1. Data analyst: based on business, find and analyze business problems through data analysis to support decision-making. Generally, the size of companies that recruit such positions is not too small, and the number of people may not be the only measure, but the business scale is definitely relatively large. On the contrary, companies with too small a business scale have nothing to analyze.
2. This position focuses on "analysis". First of all, you should have certain data sensitivity and mathematical foundation, and know what data indicators you need to look at under what data scale. Knowing the traditional data mining algorithms, we can use some tools to get the expected results. Of course, if you use tools, you need the company system to support some data analysis software, such as SPSS and Clementine. If not, to put it bluntly, getting an Excel spreadsheet is also called a data analyst in some companies. Of course, some data analysts Excel can play very smoothly, and Excel can be used to simulate the iterative process of a CTR prediction algorithm.
3, data mining engineer: partial technology, through the establishment of models, algorithms, predictions, etc. Provide some general solutions, of course, there are also some for a certain business. The focus of the post is "digging", so the requirement for people is to be familiar with the methods and tools of digging, or at least know what tools to use on what platform and how to solve what needs.
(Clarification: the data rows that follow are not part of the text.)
(* ===== verification/Receipts.v ===== *)
(** * Receipts

    [src/tx/receipt.go], [event.go] and [transfer.go]: the encodings of a receipt,
    plain for a legacy transaction and behind its type byte otherwise, and their
    round trips. *)

From S2P Require Import Prelude Bytes External Thor Block BlockCorrect Tx TxCorrect.

Section receipts.
Context `{Rlp}.

Definition Event_item (e : Event) : item :=
  rlp_list [rlp_fixed 20 (evAddress e); rlp_list (map (rlp_fixed 32) (evTopics e)); rlp_str (evData e)].
Definition Transfer_item (t : Transfer) : item :=
  rlp_list [rlp_fixed 20 (trSender t); rlp_fixed 20 (trRecipient t); rlp_num (trAmount t)].
Definition Output_item (o : Output) : item :=
  rlp_list [rlp_list (map Event_item (outEvents o)); rlp_list (map Transfer_item (outTransfers o))].

(** [receiptRLP]: everything but the type. *)
Definition receiptRLP (r : Receipt) : item :=
  rlp_list [rlp_num (rcGasUsed r); rlp_fixed 20 (rcGasPayer r); rlp_num (rcPaid r); rlp_num (rcReward r);
            rlp_bool (rcReverted r); rlp_list (map Output_item (rcOutputs r))].

Definition Event_of (i : item) : option Event :=
  fields ← list_of i;
  match fields with
  | [r0; r1; r2] =>
      address ← fixed_of 20 r0; l ← list_of r1; topics ← mapM (fixed_of 32) l; data ← str_of r2;
      Some (MkEvent address topics data)
  | _ => None
  end.
Definition Transfer_of (i : item) : option Transfer :=
  fields ← list_of i;
  match fields with
  | [r0; r1; r2] =>
      sender ← fixed_of 20 r0; recipient ← fixed_of 20 r1; amount ← num_of r2;
      Some (MkTransfer sender recipient amount)
  | _ => None
  end.
Definition Output_of (i : item) : option Output :=
  fields ← list_of i;
  match fields with
  | [r0; r1] =>
      evs ← list_of r0; events ← mapM Event_of evs; trs ← list_of r1; transfers ← mapM Transfer_of trs;
      Some (MkOutput events transfers)
  | _ => None
  end.

(** Decoding [receiptRLP] and [setFromRLP]. *)
Definition setFromRLP (ty : Z) (i : item) : option Receipt :=
  fields ← list_of i;
  match fields with
  | [r0; r1; r2; r3; r4; r5] =>
      gasUsed ← uint_of 64 r0; gasPayer ← fixed_of 20 r1; paid ← num_of r2; reward ← num_of r3;
      reverted ← bool_of r4; outs ← list_of r5; outputs ← mapM Output_of outs;
      Some (MkReceipt ty gasUsed gasPayer paid reward reverted outputs)
  | _ => None
  end.

Definition fromRLP (ty : Z) (i : option item) : result Receipt :=
  match i ≫= setFromRLP ty with Some r => Ok r | None => Err (ErrInternal "rlp") end.

Definition errShortTypedReceipt : error := ErrInternal "typed receipt too short".
Definition errTypeNotSupported : error := ErrInternal "transaction type not supported".

Definition Receipt_encodeTyped (r : Receipt) : bytes := rcType r :: rlp_bytes (receiptRLP r).

Definition Receipt_MarshalBinary (r : Receipt) : bytes :=
  if rcType r =? TypeLegacy then rlp_bytes (receiptRLP r) else Receipt_encodeTyped r.

Definition Receipt_decodeTyped (b : bytes) : result Receipt :=
  match b with
  | [] | [_] => Err errShortTypedReceipt
  | ty :: rest =>
      if ty =? TypeDynamicFee then fromRLP ty (rlp_parse rest) else Err errTypeNotSupported
  end.

Definition Receipt_UnmarshalBinary (b : bytes) : result Receipt :=
  match b with
  | b0 :: _ => if 127 <? b0 then fromRLP TypeLegacy (rlp_parse b) else Receipt_decodeTyped b
  | [] => Receipt_decodeTyped b
  end.

Definition Receipt_EncodeRLP (r : Receipt) : item :=
  if rcType r =? TypeLegacy then receiptRLP r else rlp_str (Receipt_encodeTyped r).

(** A byte below 0x80 that stands for itself is not a receipt. *)
Definition Receipt_DecodeRLP (i : item) : result Receipt :=
  match list_of i with
  | Some _ => fromRLP TypeLegacy (Some i)
  | None =>
      match str_of i with
      | None => Err (ErrInternal "rlp")
      | Some [] => Err errShortTypedReceipt
      | Some (ty :: rest) =>
          if (length rest =? 0)%nat && (ty <? 128) then Err errShortTypedReceipt else
          if ty =? TypeDynamicFee then fromRLP ty (rlp_parse rest) else Err errTypeNotSupported
      end
  end.
End receipts.

(** ** Round trips *)
Section codec.
Context `{RS : RlpSpec}.

Definition event_wf (e : Event) : Prop := 0 ≤ evAddress e < 2 ^ 160 ∧ Forall is256 (evTopics e).
Definition transfer_wf (t : Transfer) : Prop :=
  0 ≤ trSender t < 2 ^ 160 ∧ 0 ≤ trRecipient t < 2 ^ 160 ∧ 0 ≤ trAmount t.
Definition output_wf (o : Output) : Prop := Forall event_wf (outEvents o) ∧ Forall transfer_wf (outTransfers o).

Definition receipt_wf (r : Receipt) : Prop :=
  (rcType r = TypeLegacy ∨ rcType r = TypeDynamicFee) ∧ is64 (rcGasUsed r) ∧ 0 ≤ rcGasPayer r < 2 ^ 160 ∧
  0 ≤ rcPaid r ∧ 0 ≤ rcReward r ∧ Forall output_wf (rcOutputs r).

Lemma mapM_map {A B} (f : A → B) (g : B → option A) (P : A → Prop) l :
  (∀ x, P x → g (f x) = Some x) → Forall P l → mapM g (map f l) = Some l.
Proof.
  intros Hg Hl. apply (mapM_fmap_Forall_Some g f). eapply Forall_impl; [exact Hl|]. exact Hg.
Qed.

Lemma Event_roundtrip e : event_wf e → Event_of (Event_item e) = Some e.
Proof.
  intros [Ha Ht]. unfold Event_of, Event_item. rewrite list_of_list. cbn [mbind option_bind].
  rewrite fixed_of_fixed by (simpl; lia). cbn [mbind option_bind]. rewrite list_of_list. cbn [mbind option_bind].
  rewrite (mapM_map _ _ is256) by (try done; intros; apply fixed_of_fixed; unfold is256 in *; simpl; lia).
  cbn [mbind option_bind]. rewrite str_of_str. by destruct e.
Qed.

Lemma Transfer_roundtrip t : transfer_wf t → Transfer_of (Transfer_item t) = Some t.
Proof.
  intros (Hs & Hr & Ha). unfold Transfer_of, Transfer_item. rewrite list_of_list. cbn [mbind option_bind].
  rewrite !fixed_of_fixed by (simpl; lia). cbn [mbind option_bind].
  rewrite num_of_num by done. by destruct t.
Qed.

Lemma Output_roundtrip o : output_wf o → Output_of (Output_item o) = Some o.
Proof.
  intros [He Ht]. unfold Output_of, Output_item. rewrite !list_of_list. cbn [mbind option_bind].
  rewrite !list_of_list. cbn [mbind option_bind].
  rewrite (mapM_map _ _ event_wf) by (try done; apply Event_roundtrip). cbn [mbind option_bind].
  rewrite (mapM_map _ _ transfer_wf) by (try done; apply Transfer_roundtrip). by destruct o.
Qed.

Lemma receiptRLP_roundtrip r : receipt_wf r → fromRLP (rcType r) (Some (receiptRLP r)) = Ok r.
Proof.
  intros (_ & Hg & Hp & Hpaid & Hrew & Ho). unfold fromRLP, receiptRLP. cbn [mbind option_bind]. unfold setFromRLP.
  rewrite list_of_list. cbn [mbind option_bind]. rewrite uint_of_num by ulia. cbn [mbind option_bind].
  rewrite fixed_of_fixed by (simpl; lia). cbn [mbind option_bind].
  rewrite !num_of_num by done. cbn [mbind option_bind]. rewrite bool_of_bool. cbn [mbind option_bind].
  rewrite list_of_list. cbn [mbind option_bind]. rewrite (mapM_map _ _ output_wf) by (try done; apply Output_roundtrip). by destruct r.
Qed.

(** C25: Receipts of both transaction types survive encoding and decoding, in
    the binary form that is hashed into the receipts root and in the form stored
    inside a list. *)
Theorem receipt_roundtrip (r : Receipt) : receipt_wf r →
  Receipt_UnmarshalBinary (Receipt_MarshalBinary r) = Ok r ∧ Receipt_DecodeRLP (Receipt_EncodeRLP r) = Ok r.
Proof.
  intros Hwf. pose proof (receiptRLP_roundtrip r Hwf) as E.
  destruct (rlp_list_byte [rlp_num (rcGasUsed r); rlp_fixed 20 (rcGasPayer r); rlp_num (rcPaid r);
    rlp_num (rcReward r); rlp_bool (rcReverted r); rlp_list (map Output_item (rcOutputs r))]) as (b & rest & Eb & Hb).
  change (rlp_bytes (receiptRLP r) = b :: rest) in Eb.
  unfold Receipt_MarshalBinary, Receipt_EncodeRLP. destruct (proj1 Hwf) as [Et|Et]; rewrite Et in *.
  - rewrite Z.eqb_refl. split.
    + unfold Receipt_UnmarshalBinary. rewrite Eb. destruct (Z.ltb_spec 127 b); [|lia].
      by rewrite <- Eb, rlp_parse_bytes.
    + unfold Receipt_DecodeRLP. unfold receiptRLP at 1. by rewrite list_of_list.
  - change (TypeDynamicFee =? TypeLegacy) with false. unfold Receipt_encodeTyped. rewrite Et. split.
    + unfold Receipt_UnmarshalBinary. change (127 <? TypeDynamicFee) with false. unfold Receipt_decodeTyped.
      rewrite Eb, Z.eqb_refl. by rewrite <- Eb, rlp_parse_bytes.
    + unfold Receipt_DecodeRLP. destruct (list_of (rlp_str _)) as [l|] eqn:El;
        [apply list_of_inv in El; by apply eq_sym, rlp_list_str in El|].
      rewrite str_of_str, Z.eqb_refl, rlp_parse_bytes. rewrite Eb. simpl. exact E.
Qed.
End codec.

#[local] Existing Instances demo_Rlp demo_RlpSpec.
Definition demo_typed_receipt : Receipt :=
  MkReceipt TypeDynamicFee 21000 7 100 30 false
    [MkOutput [MkEvent 9 [1; 2] [3; 4]] [MkTransfer 7 9 1000]].

Lemma receipt_roundtrip_witness :
  Receipt_UnmarshalBinary (Receipt_MarshalBinary demo_typed_receipt) = Ok demo_typed_receipt.
Proof.
  refine (proj1 (receipt_roundtrip demo_typed_receipt _)).
  split; [by right|]. do 4 (split; [vm_compute; repeat split; discriminate|]).
  repeat constructor; vm_compute; try reflexivity; discriminate.
Defined.
Lemma saveTxs_saved num conf i txs rcs r :
  is32 num → is64 conf → NoDup (Tx_ID <$> txs) → length rcs = (i + length txs)%nat →
  Z.of_nat (length rcs) < max64 →
  ∃ r', saveTxs num conf i txs rcs r = Ok (tt, r') ∧ saved num conf i txs rcs r r'.
Proof.
  intros Hn Hc. revert i r. induction txs as [|tx txs IH]; intros i r Hnd Hlen Hmax.
  { exists r. split; [done|]. split; try done; set_solver. }
  simpl in Hlen. rewrite fmap_cons, NoDup_cons in Hnd. destruct Hnd as [Hnew Hnd].
  destruct (lookup_lt_is_Some_2 rcs i) as [rc Hrc]; [lia|].
  set (r1 := r <| txIndexer := <[txMetaKey (Tx_ID tx) num conf :=
    Some (MkStorageTxMeta (Z.of_nat i) (rcReverted rc))]>
    (<[txFilterKey (Tx_ID tx) := None]> (txIndexer r)) |>
    <| bodyStore := <[appendTxKey num conf (Z.of_nat i) txFlag := inl tx]> (bodyStore r) |>).
  destruct (IH (S i) r1) as (r' & E & [Htree Hmeta Hfil Hoth Hkeep Hbody Hbo]); [done|lia|lia|].
  exists r'. split.
  { simpl. unfold mbind at 1, M_bind. unfold need. by rewrite Hrc. }
  assert (∀ tx', tx' ∈ txs → txMetaKey (Tx_ID tx) num conf ≠ txMetaKey (Tx_ID tx') num conf)
    as Hne.
  { intros tx' Htx' Ek. apply txMetaKey_inj in Ek as [Ei _]; try ulia; try apply Tx_ID_range.
    apply Hnew. rewrite Ei. by apply list_elem_of_fmap_2. }
  split.
  - exact Htree.
  - intros [|j] tx' rc' Htx Hrc'; simplify_eq/=.
    + rewrite Nat.add_0_r in Hrc' |- *. simplify_eq.
      rewrite Hoth; [by rewrite lookup_insert_eq|done|].
      pose proof (txMetaKey_length (Tx_ID tx') num conf). lia.
    + replace (i + S j)%nat with (S i + j)%nat in * by lia. by apply Hmeta.
  - intros tx' [->|Htx']%elem_of_cons; [|auto]. apply Hkeep. simpl.
    rewrite lookup_insert_ne by apply key_ne_filter. by rewrite lookup_insert_eq.
  - intros k Hk H8. rewrite Hoth; [|set_solver|done]. simpl.
    rewrite lookup_insert_ne by (intros <-; by apply (Hk tx); [left|]).
    rewrite lookup_insert_ne; [done|]. intros <-. by rewrite txFilterKey_length in H8.
  - intros k Hk. apply Hkeep. simpl. rewrite lookup_insert. case_decide; [done|].
    rewrite lookup_insert. by case_decide.
  - intros [|j] tx' Htx; simplify_eq/=.
    + rewrite Nat.add_0_r, Hbo; [by rewrite lookup_insert_eq|].
      intros j Hj Ek. apply appendTxKey_inj in Ek as (_ & _ & Ei & _); ulia.
    + replace (i + S j)%nat with (S i + j)%nat by lia. by apply Hbody.
  - intros k Hk. rewrite Hbo; [|intros j Hj; apply Hk; simpl; lia]. simpl.
    rewrite lookup_insert_ne; [done|]. intros <-. by apply (Hk i); [simpl; lia|].
Qed.

Lemma saveReceipts_saved num conf i rcs r :
  is32 num → is64 conf → Z.of_nat (i + length rcs) < max64 →
  ∃ r', saveReceipts num conf i rcs r = Ok (tt, r') ∧ same_tree r r' ∧
    txIndexer r' = txIndexer r ∧
    (∀ j rc, rcs !! j = Some rc →
      bodyStore r' !! appendTxKey num conf (Z.of_nat (i + j)) receiptFlag = Some (inr rc)) ∧
    (∀ k, (∀ j, (i ≤ j < i + length rcs)%nat → k ≠ appendTxKey num conf (Z.of_nat j) receiptFlag) →
      bodyStore r' !! k = bodyStore r !! k).
Proof.
  intros Hn Hc. revert i r. induction rcs as [|rc rcs IH]; intros i r Hmax.
  { exists r. split_and!; done. }
  simpl in Hmax.
  set (r1 := r <| bodyStore :=
    <[appendTxKey num conf (Z.of_nat i) receiptFlag := inr rc]> (bodyStore r) |>).
  destruct (IH (S i) r1) as (r' & E & Htree & Hidx & Hbody & Hbo); [lia|].
  exists r'. split_and!.
  - done.
  - exact Htree.
  - by rewrite Hidx.
  - intros [|j] rc' Hrc; simplify_eq/=.
    + rewrite Nat.add_0_r, Hbo; [by rewrite lookup_insert_eq|].
      intros j Hj Ek. apply appendTxKey_inj in Ek as (_ & _ & Ei & _); ulia.
    + replace (i + S j)%nat with (S i + j)%nat by lia. by apply Hbody.
  - intros k Hk. rewrite Hbo; [|intros j Hj; apply Hk; simpl; lia]. simpl.
    rewrite lookup_insert_ne; [done|]. intros <-. by apply (Hk i); [simpl; lia|].
Qed.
4. Simply put, it is responsible for receiving requirements and then outputting the results. Most data mining engineers in the company are passive. For example, Bi came to you and said, "I want the star data of 100, and I want to know when and what kind of films each of them made." At this time, you need to collect, process and output data. There may be some data visualization or algorithm work, but the requirements are not high.
5. Good programming background, suitable for being a data mining engineer. Good at math and business acumen, suitable for being a data analyst.